And so I ramble on…

Well, that’s a relief.

It’s a relief I can write these faint-hearted words to be able to feel something, anything at all. I know I’ve just lost a great friend, but I can’t keep messing other people up; it’s not fair to her. I’m sure there is a great selfish motive in my suggestion to stop talking to each other, even though I told her it was to preserve her sanity. I just haven’t found it yet.

Being a writer, I suppose I am lucky to be able to relive things through my own words, but I really have come to believe I am damaged in some way. I express myself in writing, and I guess the way I do that is by saving emotions for later. The visual that comes to mind is a doggy bag full of the emotions I’m meant to be feeling, that I ‘reheat’ when I feel the urge to write. Already it sounds wrong, and dysfunctional.

It isn’t helping with the headache either.

This is similar to what one of my best friends tried to do a few times last year. She would describe boxing up emotions mentally, putting them aside so that she didn’t have to deal with them in times of great stress – during exams and such. I seem to remember the advice I gave her at the time was to let herself feel it all, in order to reduce the pain. I think I even told her that the joys of life went hand in hand with the pain, because as humans we were gifted this amazing spectrum of emotion.

Oh, if only I could eat my words.

eat wordsabc soup

I suppose my personal issue with anger and pain is that they get addictive, because a certain concoction of the two makes for a certain type of inspired frustration. Writing is addictive when it’s used as therapy, even though my recent attempts to write daily have failed majorly.

Many times I’ve thought to myself that if I stop writing, if I lose that inspiration, I’ll be completely and utterly lost. I am sort of lost now, because I’m basically writing about not writing.

I’m just a dog chasing my tail.

dog chasing tail

While it might not reflect my current situation, writing is good for organising thoughts and feelings, for pinning down ideas.

Example?

Today, I wrote to my mother. I finally told her how I’m not entirely sure about this journalism endeavour; I enjoy writing, but what I’ve been doing so far seems to be less about writing and more about research and validation.

Because validation is what you basically get from when your best idea is pitched to an editor and the editor accepts it. Even so, I would call myself a writer before I call myself a journalist. Thus far, however, it feels like 20% of my time is spent on writing, and the other 80% is spent on things like looking for ideas to pitch, looking for information, and potential sources (aka people to talk to).

I think journalists often forget they are talking about people’s lives.
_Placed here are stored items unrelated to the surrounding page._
(* ===== verification/StandardRetry.v ===== *)
(** * Retrying recorded blocks in standard mode:
    internal/indexer/standard_missing_retry.go

    A pass reads the lowest recorded ranges that are not paused and writes their
    blocks in order, at most [missingRetryBlocks] of them, each only when it fits
    between its stored neighbours.  The state is the table of recorded ranges
    ([MissingRanges.store]), the stored chain ([Reorg]) and the pauses kept in
    memory.  One clock reading stands for the several of a pass. *)

From S2P Require Import Prelude MissingRanges Reorg Prefetch.

Definition missingRetryBlocks : nat := 20.

Record missingAttempt := mkAttempt { failures : Z; nextTry : Z }.

Record retry_state := mkRetry {
  table : store; chain : chain_store;
  missingRetryAt : Z; missingBackoff : gmap Z missingAttempt; anyRecorded : bool }.

(** What the pass meets, per block number: the reads around a block, its fetch
    and its write ([w_env]), and the calls on the table. *)
Record pass_env := mkPass {
  has_ok : Z → bool; below_ok : Z → bool; above_ok : Z → bool; w_env : env;
  read_ok : bool; advance_fault : Z → fault }.

Definition retryMissingBlock (p : pass_env) (number : Z) (c : chain_store) : chain_store * bool :=
  if negb (has_ok p number) then (c, false) else
  match c !! number with
  | Some _ => (c, true)
  | None =>
      let f := fetchBlockAndReceipts (w_env p) number in
      match ferr f, raw f with
      | Some _, _ | None, None => (c, false)
      | None, Some r =>
          let fits_below :=
            if 0 <? number then
              if negb (below_ok p number) then false
              else match c !! (number - 1) with
                   | Some below => Hash below =? raw_parent r
                   | None => true
                   end
            else true in
          if negb fits_below then (c, false)
          else if negb (above_ok p number) then (c, false)
          else
            let fits_above := match c !! (number +₆₄ 1) with
                              | Some above => ParentHash above =? raw_hash r
                              | None => true
                              end in
            if negb fits_above then (c, false)
            else match write_block (w_env p) number r c with
                 | (c, None) => (c, true)
                 | (c, Some _) => (c, false)
                 end
      end
  end.

(** The blocks of one range, from [next] up: the rest of the budget, where it
    stopped, and whether a block failed. *)
Fixpoint retry_range (budget : nat) (p : pass_env) (lastIndexed to next : Z) (c : chain_store)
  : nat * Z * bool * chain_store :=
  match budget with
  | O => (O, next, false, c)
  | S budget =>
      if (next <=? to) && (next <=? lastIndexed) then
        match retryMissingBlock p next c with
        | (c, true) => retry_range budget p lastIndexed to (next +₆₄ 1) c
        | (c, false) => (budget, next, true, c)
        end
      else (S budget, next, false, c)
  end.

(** The pause doubles with each failure, up to 64 intervals. *)
Definition backOffMissing (now interval from block : Z) (m : gmap Z missingAttempt) : gmap Z missingAttempt :=
  let failed := match m !! from with Some a => failures a | None => 0 end + 1 in
  <[block := mkAttempt failed (now + Z.shiftl interval (Z.min (failed - 1) 6))]> (delete from m).

Definition pausedMissing (now : Z) (m : gmap Z missingAttempt) : list Z :=
  (filter (λ x, now < nextTry x.2) (map_to_list m)).*1.

(** [AdvanceMissingRange] as the pass meets it. *)
Definition advance_table (f : fault) (r : BlockRange) (next : Z) (s : store) : store :=
  match f, advance r next s with
  | Refused, _ | _, Err _ => s
  | _, Ok s' => s'
  end.

Fixpoint retry_ranges (ranges : list BlockRange) (budget : nat) (p : pass_env) (now interval lastIndexed : Z) (s : retry_state)
  : retry_state :=
  match ranges with
  | [] => s
  | r :: ranges =>
      if (lastIndexed <? FromNumber r) || (budget =? 0)%nat then s
      else
        let '(budget, next, failed, c) := retry_range budget p lastIndexed (ToNumber r) (FromNumber r) (chain s) in
        let m := if failed then backOffMissing now interval (FromNumber r) next (missingBackoff s)
                 else delete (FromNumber r) (missingBackoff s) in
        let t := if next =? FromNumber r then table s
                 else advance_table (advance_fault p (ID r)) r next (table s) in
        retry_ranges ranges budget p now interval lastIndexed
          (mkRetry t c (missingRetryAt s) m (anyRecorded s))
  end.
Many things in the media are disgraceful reporting, yet only online social media communities are picking up on this and doing something about it. Still, from what I’ve seen, the media haven’t really learnt much. Maybe it’s cause we often get wrapped up in trying to not get into trouble. Or maybe it’s just lazy reporting. Even so, with the accessibility of Google and the internet, what is ‘lazy’? I mean… some of my coursemates could easily say I’m lazy for not turning up at university, but, for all they know, I may be in the midst of serious research for a story. Surely the internet can’t really be held accountable for sloppiness in writing a story?

I’ve heard it said that sub-editing is becoming a lost art, what with reporters being able to put things directly onto a content platform. I can understand how the 24/7 requirement to produce news requires cutting out the middleman, but surely that would require higher standards for journalists? I’ve realised that, as a reporter, I’m actually nervous about the lack of sub-editing. This is not only due to fear of making a dreadful mistake, but also because whenever I act in a journalistic capacity, I feel I am taking twice as long to do things because I spend more time thinking about how to market and make my piece interesting than actually writing it.

Anyhow, today I finally told my mother I’m not really 100% behind my journalism career. I explained maybe I’d write a novel (I do love my fiction, although it’s been slightly absent from my life lately), or maybe I’d be artistic director for my own magazine. I don’t know what she thought of it; she hasn’t said, but I did point out that whatever I end up doing, I hope to make her proud – one day. She used to claim I don’t have ambition; and I suppose in the traditional sense of climbing the social ladder, I don’t. But I do have hopes and dreams; just not sure how to get there yet.

When I was younger, she would say it quite often, that she was proud of me for this award or for that certificate, and so, I always hoped for praise from my father, because he wouldn’t give it too often. I guess he gave me a basic model of human existence; the old work hard and you shall be rewarded, but he must’ve forgotten to mention where to get motivation from. He used to say things like ‘do this and you’ll be independent, and be able to do whatever you like afterwards’.

I suppose lack of motivation or passion for other things never really figured into my parents’ calculations; or mine for that matter.